É estranho... parece que o som da voz dela ficou preso dentro da casa, ou da
minha cabeça, não sei direito.
— Isso normalmente
acontece comigo também. — disse ele, num tom mais baixo. — Às vezes, tenho
sonhos com a minha mãe. Parece ser tão real... que quando acordo, demoro pra
lembrar que ela não tá mais aqui entre nós.
— É cruel
isso, né? A saudade parece um fantasma bom, tipo Gasparzinho... não assusta,
mas assombra.
— É. E o
pior é que a gente tenta segurar, mas não consegue. É tipo tentar segurar água
com as mãos.
— E não
adianta, por mais que se tente fechar as mãos, mais escapa. — completou Ana,
olhando pro horizonte. — A saudade tem dessas coisas… quanto mais a gente tenta
evitar, mais ela teima em aparecer.
— E mesmo
assim, eu acho bom sentir saudade. — disse ele, meio sem jeito. — Porque sentir
saudade é sinal de que alguém marcou a vida da gente.
— É, é tipo
o preço que a gente paga por ter amado de verdade.
— Minha mãe costumava
dizer: “A saudade só existe pra quem viveu algo bom. Saudade, sim. Tristeza,
não!”
— Sua mãe entendia
das coisas, hein?
— Com
certeza. E se ela pudesse falar comigo agora, provavelmente diria pra eu parar
de sofrer e viver de um jeito que a deixasse orgulhosa.
— Acho que
minha avó falaria o mesmo. Ela odiava me ver triste. Sempre dizia que quem
parte quer ver a gente bem, não chorando pelos cantos.
— Difícil,
né? Dizer é fácil. Mas será que existe algum manual que nos ensine a sorrir
quando o coração pesa e a saudade aperta?
— Se existe
eu não sei, mas a gente tem que tentar. Um sorriso por vez. Um dia de cada vez.
— E com o
tempo passando, a dor da saudade vai virando lembrança, e a lembrança vai
ficando mais leve, como se acariciasse nosso coração.
— Leve, mas
nunca vazia. É tipo carregar um amor que apenas mudou de lugar.
— Nossa...
bonito isso. “Um amor que mudou de lugar.”
— É, porque
o amor, o verdadeiro, não morre. Ele só muda de endereço.
— Minha avó
dizia isso também! Que as pessoas não morrem, elas só se mudam para uma casa um
pouco mais longe.
— Então deve
ser verdade. — Lucas riu. — Pelo menos eu gosto de pensar assim… que a minha
mãe tá num lugar bonito, tomando café com a mãe de alguém ou até mesmo trocando
receita com sua vó.
— É bom
imaginar assim. Tira um pouco do peso.
— É. E faz a
gente lembrar que viver é meio urgente, né? Não dá pra deixar pra amanhã.
— Urgente
demais.

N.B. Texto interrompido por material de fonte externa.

Definition verify_token_balance_consistency (previous current : State) (op : Operation) : outcome bool :=
  match op with
  | Mint amount token_id _ _ _ =>
      match token_balances current !! token_id with
      | Some balance =>
          total ← u64_add (prev_value previous token_id) (bal_value amount);
          if negb (bal_value balance =? total) then Ok false else Ok true
      | None => Ok false
      end
  | Transfer _ amount token_id _ _ _ _ _ _ _ =>
      match token_balances current !! token_id with
      | Some balance =>
          rest ← u64_sub (prev_value previous token_id) (bal_value amount);
          if negb (bal_value balance =? rest) then Ok false else Ok true
      | None =>
          match token_balances previous !! token_id with Some _ => Ok false | None => Ok true end
      end
  | _ => Ok (balances_kept op (token_balances previous) (token_balances current))
  end.

End Tr.
End Tr.

(** ** Lemmas *)

Section TransitionFacts.
Context {B3 : Blake3} {RT : Runtime}.
Context {SO : Bincode Operation} {SB : Bincode Balance} {SP : Bincode PreCommitment}.

(** What every successful construction of a next state guarantees. *)
Record is_next (cur : State) (op : Operation) (e : bytes) (ty : string) (s' : State) : Prop := {
  next_number : state_number s' = state_number cur + 1;
  next_bound : state_number s' ≤ u64_max;
  next_prev : St.get_hash cur = Ok (prev_state_hash s');
  next_entropy : entropy s' = e;
  next_op : operation s' = op;
  next_id : st_id s' = state_id (state_number cur + 1);
  next_index : Sparse.calculate_sparse_indices (state_number s') = Ok (indices (sparse_index s'));
  next_hash : St.compute_hash s' = Ok (hash s');
  next_type : state_type s' = ty;
  next_balances : token_balances s' = token_balances cur;
  next_device : device_info s' = device_info cur;
  next_commitment : forward_commitment s' = forward_commitment cur;
  next_context : relationship_context s' = relationship_context cur;
  next_flags : flags s' = flags cur;
}.

Lemma next_built cur op e n prev idx ty h :
  n = state_number cur + 1 → n ≤ u64_max → St.get_hash cur = Ok prev →
  Sparse.calculate_sparse_indices n = Ok idx →
  St.compute_hash (Tr.next_unhashed cur op e n prev idx ty) = Ok h →
  is_next cur op e ty (St.set_hash h (Tr.next_unhashed cur op e n prev idx ty)).
Proof.
  intros -> Hn Hp Hi Hh. by constructor.
Qed.

Lemma create_next_state_inv cur op e vt rb s' :
  Tr.create_next_state cur op e vt rb = Ok s' →
  is_next cur op e (if is_mint_or_transfer op || Tr.is_benchmark_type cur || bench_thread
                    then "benchmark"%string else state_type cur) s'.
Proof.
  unfold Tr.create_next_state.
  intros (n & [-> Hn]%u64_add_Ok & (prev & Hp & (idx & Hi & (h & Hh & [= <-])%bind_Ok)%bind_Ok)%bind_Ok)%bind_Ok.
  by apply next_built.
Qed.

Lemma compute_hash_next_total {TO : BincodeTotal Operation} {TB : BincodeTotal Balance}
    {TP : BincodeTotal PreCommitment} cur op e vt rb :
  0 ≤ state_number cur < 2 ^ 63 - 1 → ∃ s', Tr.create_next_state cur op e vt rb = Ok s'.
Proof.
  intros Hn. unfold Tr.create_next_state, u64_add, u64_max.
  rewrite (proj2 (Z.leb_le _ _)) by lia. cbn [mbind outcome_bind].
  destruct (get_hash_total cur) as (prev & -> & _). cbn [mbind outcome_bind].
  destruct (sparse_indices_elem (state_number cur + 1)) as (idx & -> & _); [lia|].
  cbn [mbind outcome_bind].
  match goal with |- context [St.compute_hash ?s] => destruct (compute_hash_total s) as [h ->] end.
  by eexists.
Qed.
(* ===== verification/Batch.v ===== *)
(** * State batches (dsm/src/core/state_machine/batch.rs)

    The batch record with its cached hash, the builder that accumulates
    transitions in a Merkle tree of height 16, and the manager that finalises,
    proves, verifies and executes batches. *)
From S2P Require Import Prelude Tokens Operations SparseIdx States RandomWalk Transition Merkle.

(** ** Data *)

Record BatchCommitment := mkBatchCommitment {
  bc_transition_index : Z;
  bc_commitment_hash : bytes;
  bc_signatures : list bytes;
  bc_public_keys : list bytes;
}.

(** [ForwardLinkedCommitment] (dsm/src/commitments/precommit.rs); the map and
    the set in their iteration order. *)
Record ForwardLinkedCommitment := mkFLC {
  flc_next_state_hash : bytes;
  flc_entity_id : string;
  flc_counterparty_id : string;
  flc_fixed_parameters : list (string * bytes);
  flc_variable_parameters : list string;
  flc_entity_signature : option bytes;
  flc_counterparty_signature : option bytes;
  flc_commitment_hash : bytes;
  flc_min_state_number : Z;
}.

Record StateBatch := mkBatch {
  b_batch_number : Z;
  b_prev_state_hash : bytes;
  b_transitions_root : bytes;
  b_transition_count : Z;
  b_time_range : Z * Z;
  b_commitments : list BatchCommitment;
  b_forward_commitment : option ForwardLinkedCommitment;
  b_cached_hash : option bytes;
  b_transition_indices : list Z;
}.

Normalmente ficamos esperando o “momento certo” pra dizer as coisas, e
quando percebemos… o tempo já levou.
— Pois é. E
aí sobra o silêncio. E o silêncio, às vezes, é ensurdecedor.
— O silêncio
e a saudade. — completou ela. — Mas eu tô tentando mudar isso. Tenho dito “eu
te amo” mais seguido, distribuído mais abraços, mandado mensagens sem motivos.
— Isso é
bom. A gente devia fazer isso muito mais vezes. Valorizar enquanto dá tempo,
aproveitar mais o tempo.
— É… viver
de um jeito que, quando a saudade vier, ela encontre um coração em paz.
— E não um
coração cheio de “e se...”.
— É isso. A
saudade vai doer de qualquer jeito, mas pelo menos vai doer com gratidão, não
com arrependimento.
— Bonito
isso. — Ele sorriu. — Acho que é assim que a gente transforma a dor em
lembrança boa.
— E a
lembrança boa, com força pra seguir em frente.
—
Exatamente. E seguir… é o maior “obrigado” que a gente pode dar pra quem já se
foi.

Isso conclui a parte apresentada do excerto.